▶ [PROBLEM REQUIREMENTS]: Below are the records; work out how many lines among them contain "overrides", and write nothing besides that number.

▶ [SUPPLIED RECORDS]:
(* ===== verification/Lifecycle.v ===== *)
(** * The life of a helper object

    What [clone], [connect] with its overrides, [disconnect] and [clearApi] do to
    the store of helper objects, and what holds of every store a client can
    reach. *)

From Stdlib Require Import Ascii String.
From stdpp Require Import sorting relations list.
From S2P Require Import Prelude JsString JsValue Chain Address Util Helper HelperFacts Xcm Dev.

Open Scope Z_scope.
Open Scope js_scope.

Section Lifecycle.
Context {N : NodeApi}.
Implicit Types this l c : nat.
Import ChainHelperBase.

(** ** Effects of the operations *)

(** A call that returned, rather than thrown or stayed open. *)
Definition completes {A} (o : Res A) : bool := match o with Ret _ => true | _ => false end.

Definition cleared (h : HelperState) : HelperState := with_network None (with_api None h).

Lemma cleared_idem h : cleared (cleared h) = cleared h.
Proof. done. Qed.

Lemma alter_compose_same (f g : HelperState -> HelperState) l (hs : list HelperState) :
  alter f l (alter g l hs) = alter (fun h => f (g h)) l hs.
Proof. apply list_alter_alter_eq. Qed.

Lemma clearApi_run l s :
  clearApi l s = (Ret tt, mkState (alter cleared l (st_helpers s)) (st_logger s) (st_world s)).
Proof. unfold clearApi, modify_this, modify_helpers. cbn. by rewrite alter_compose_same. Qed.

Lemma clear_children_run cs s :
  for_each_M (fun _ child => clearApi child) tt cs s
  = (Ret tt, mkState (fold_left (fun hs c => alter cleared c hs) cs (st_helpers s)) (st_logger s) (st_world s)).
Proof.
  revert s. induction cs as [|c cs IH]; intros s; cbn [for_each_M fold_left].
  - by destruct s.
  - rewrite (bind_Ret _ _ _ _ _ (clearApi_run c s)). by rewrite IH.
Qed.

Lemma fold_cleared_lookup cs (hs : list HelperState) l :
  fold_left (fun hs c => alter cleared c hs) cs hs !! l
  = (fun h => if bool_decide (l ∈ cs) then cleared h else h) <$> hs !! l.
Proof.
  revert hs. induction cs as [|c cs IH]; intros hs; cbn [fold_left].
  - rewrite bool_decide_false by apply not_elem_of_nil. by destruct (hs !! l).
  - rewrite IH. destruct (decide (l = c)) as [->|Hne].
    + rewrite list_lookup_alter_eq. rewrite (bool_decide_true (c ∈ c :: cs)) by left.
      destruct (hs !! c); cbn; [|done]. by destruct (bool_decide _).
    + rewrite list_lookup_alter_ne by done. destruct (hs !! l); cbn; [|done].
      by rewrite (bool_decide_ext (l ∈ c :: cs) (l ∈ cs)) by (rewrite elem_of_cons; tauto).
Qed.

Lemma fold_cleared_length cs (hs : list HelperState) :
  length (fold_left (fun hs c => alter cleared c hs) cs hs) = length hs.
Proof.
  revert hs. induction cs as [|c cs IH]; intros hs; cbn [fold_left]; [done|].
  by rewrite IH, length_alter.
Qed.

(** The frame of opening a connection: no helper object changes. *)
Lemma framed_createConnection this P ep ls n : Framed this P (createConnection ep ls n).
Proof.
  unfold createConnection, detectNetworkByWsEndpoint, await_isReady, detectNetwork, register. solve_frame.
Qed.

(** ** Clones *)

Lemma clone_run this mixin s h : st_helpers s !! this = Some h ->
  clone this mixin s =
  (Ret (length (st_helpers s)),
   mkState (alter (push_child (length (st_helpers s))) this (st_helpers s)
            ++ [mkHelper (mixin (hs_class h)) (hs_api h) None (hs_network h) None [] []])
     (st_logger s) (st_world s)).
Proof.
  intros Hh. unfold clone. rewrite (bind_Ret _ _ _ _ _ (get_this_Some _ _ _ Hh)).
  unfold constructor, modify_this, modify_helpers. cbn. do 2 f_equal.
  assert (this < length (st_helpers s))%nat as Hlt by by eapply lookup_lt_Some.
  rewrite alter_compose_same. rewrite alter_app_r_alt by done.
  rewrite Nat.sub_diag. cbn. by rewrite alter_app_l.
Qed.

(** ** Connections *)

(** The network detected for a connection is always a string. *)
Lemma detectNetwork_string api s v s' : detectNetwork api s = (Ret v, s') -> exists n, v = JStr n.
Proof.
  unfold detectNetwork. intros H. run_inv.
  match goal with H : context [in_list _ xcmChains] |- _ => revert H end.
  match goal with |- context [match ?x with JUndef => _ | _ => _ end] => destruct x end; cbn;
    repeat case_match; intros [= <- _]; eauto.
Qed.

Lemma createConnection_string ep ls n s a v s' :
  createConnection ep ls n s = (Ret (a, v), s') -> exists n, v = JStr n.
Proof.
  unfold createConnection. destruct (bool_decide _); [done|]. intros H.
  apply bind_Ret_inv in H as (v' & s1 & Hv & H). run_inv. simplify_eq.
  destruct (in_list _ _); [run_inv; eauto|].
  unfold detectNetworkByWsEndpoint in Hv. destruct (bool_decide _); [done|]. run_inv.
  by eapply detectNetwork_string.
Qed.

Definition connected (ep : jsstr) (api : Api) (n : jsstr) (h : HelperState) : HelperState :=
  with_network (Some n) (with_api (Some api) (with_wsEndpoint (Some ep) h)).

(** [connect] either opens a connection of [this], or changes no helper. *)
Lemma connect_cases this ep ls s o s' : connect this ep ls s = (o, s') ->
  st_helpers s' = st_helpers s
  \/ exists h api n, o = Ret tt /\ st_helpers s !! this = Some h /\ hs_api h = None
       /\ st_helpers s' = alter (connected ep api n) this (st_helpers s).
Proof.
  unfold connect. intros [(h & s1 & H1 & H)|[(e & H & ->)|[H ->]]]%bind_inv;
    [|left; by eapply (quiet_run this), H; apply _..].
  apply get_this_inv in H1 as [-> Hh].
  destruct (hs_api h) as [a0|] eqn:Ea; [left; by injection H as <- <-|].
  apply bind_inv in H as [([api v] & s2 & H2 & H)|[(e & H & ->)|[H ->]]];
    [|left; by eapply (quiet_run this), H; apply framed_createConnection..].
  right. pose proof (createConnection_string _ _ _ _ _ _ _ H2) as [n ->].
  eapply (quiet_run this) in H2; [|apply framed_createConnection].
  unfold modify_this, modify_helpers in H. cbn in H. injection H as <- <-.
  exists h, api, n. cbn. rewrite !alter_compose_same, H2. done.
Qed.

(** What an override of [connect] does to the object: the new connection is
    kept also when it does not become ready; only when the call returns is
    there a network for it. *)
Record attaches (o : Res unit) (f : HelperState -> HelperState) : Prop := {
  at_children : forall h, hs_children (f h) = hs_children h;
  at_network : forall h, is_Some (hs_network (f h)) -> is_Some (hs_network h) \/ is_Some (hs_api (f h));
  at_api : forall h, is_Some (hs_api h) -> is_Some (hs_api (f h));
  at_completed : forall h, completes o = true -> is_Some (hs_api (f h)) /\ is_Some (hs_network (f h)) }.

Lemma attaches_nothing o : completes o = false -> attaches o (fun h => h).
Proof. intros Ho. split; try done; [by left|]. by rewrite Ho. Qed.

(** The rest of both overrides, from where the connection is stored. *)
Lemma await_network_attaches this api (rest : jsval -> M unit) (g : jsstr -> HelperState -> HelperState) s o s' :
  (forall n s, rest (JStr n) s
    = (Ret tt, mkState (alter (g n) this (st_helpers s)) (st_logger s) (st_world s))) ->
  (forall n h, hs_children (g n h) = hs_children h /\ hs_api (g n h) = hs_api h /\ is_Some (hs_network (g n h))) ->
  (modify_this this (with_api (Some api));;
   world_call (isReadyOrError api);;
   network ← detectNetwork api; rest network) s = (o, s') ->
  exists f, st_helpers s' = alter f this (st_helpers s) /\ attaches o f.
Proof.
  intros Hrest Hg H. set (s1 := mkState (alter (with_api (Some api)) this (st_helpers s)) (st_logger s) (st_world s)).
  assert ((world_call (isReadyOrError api);; network ← detectNetwork api; rest network) s1 = (o, s')) as H1 by exact H.
  assert (forall o' : Res unit, completes o' = false -> attaches o' (with_api (Some api))) as Hopen.
  { intros o' Ho'. split; try done; [by left|by rewrite Ho']. }
  apply bind_inv in H1 as [([] & s2 & H2 & H1)|[(e & H1 & ->)|[H1 ->]]];
    [|apply (quiet_run this) in H1; [|apply _]; exists (with_api (Some api)); split; [exact H1|by apply Hopen]..].
  apply (quiet_run this) in H2; [|apply _].
  assert (Framed this no_entry (detectNetwork api)) as Hd by (unfold detectNetwork; solve_frame).
  apply bind_inv in H1 as [(v & s3 & H3 & H1)|[(e & H1 & ->)|[H1 ->]]];
    [|apply (quiet_run this _ _ _ _ Hd) in H1; exists (with_api (Some api)); split; [by rewrite H1|by apply Hopen]..].
  pose proof (detectNetwork_string _ _ _ _ H3) as [n ->]. apply (quiet_run this _ _ _ _ Hd) in H3.
  rewrite Hrest in H1. injection H1 as <- <-. exists (fun h => g n (with_api (Some api) h)).
  split; [by cbn; rewrite H3, H2; cbn; rewrite alter_compose_same|].
  split; intros h; destruct (Hg n (with_api (Some api) h)) as (Hc & Ha & Hn); [done|right|intros _|intros _];
    rewrite ?Ha; by eauto.
Qed.

Lemma dev_connect_attaches this ep s o s' : DevUniqueHelper.connect this ep s = (o, s') ->
  exists f, st_helpers s' = alter f this (st_helpers s) /\ attaches o f.
Proof.
  unfold DevUniqueHelper.connect. case_bool_decide as Hep.
  { intros [= <- <-]. exists (fun h => h). rewrite list_alter_id by done. split; [done|by apply attaches_nothing]. }
  intros H. cbn [bind M_monad] in H. unfold world_new at 1 in H.
  destruct (new_ApiPromise ep _ (st_world s)) as [api w].
  refine (await_network_attaches this api (fun network =>
    modify_this this (with_network (match network with JStr n => Some n | _ => None end));;
    modify_this this (with_wsEndpoint (Some ep)))
    (fun n h => with_wsEndpoint (Some ep) (with_network (Some n) h)) _ o s' _ _ H).
  - intros n s1. unfold modify_this, modify_helpers. cbn. by rewrite alter_compose_same.
  - intros n h. cbn. eauto.
Qed.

▶ [SOLUTION TO THIS EXERCISE]: 2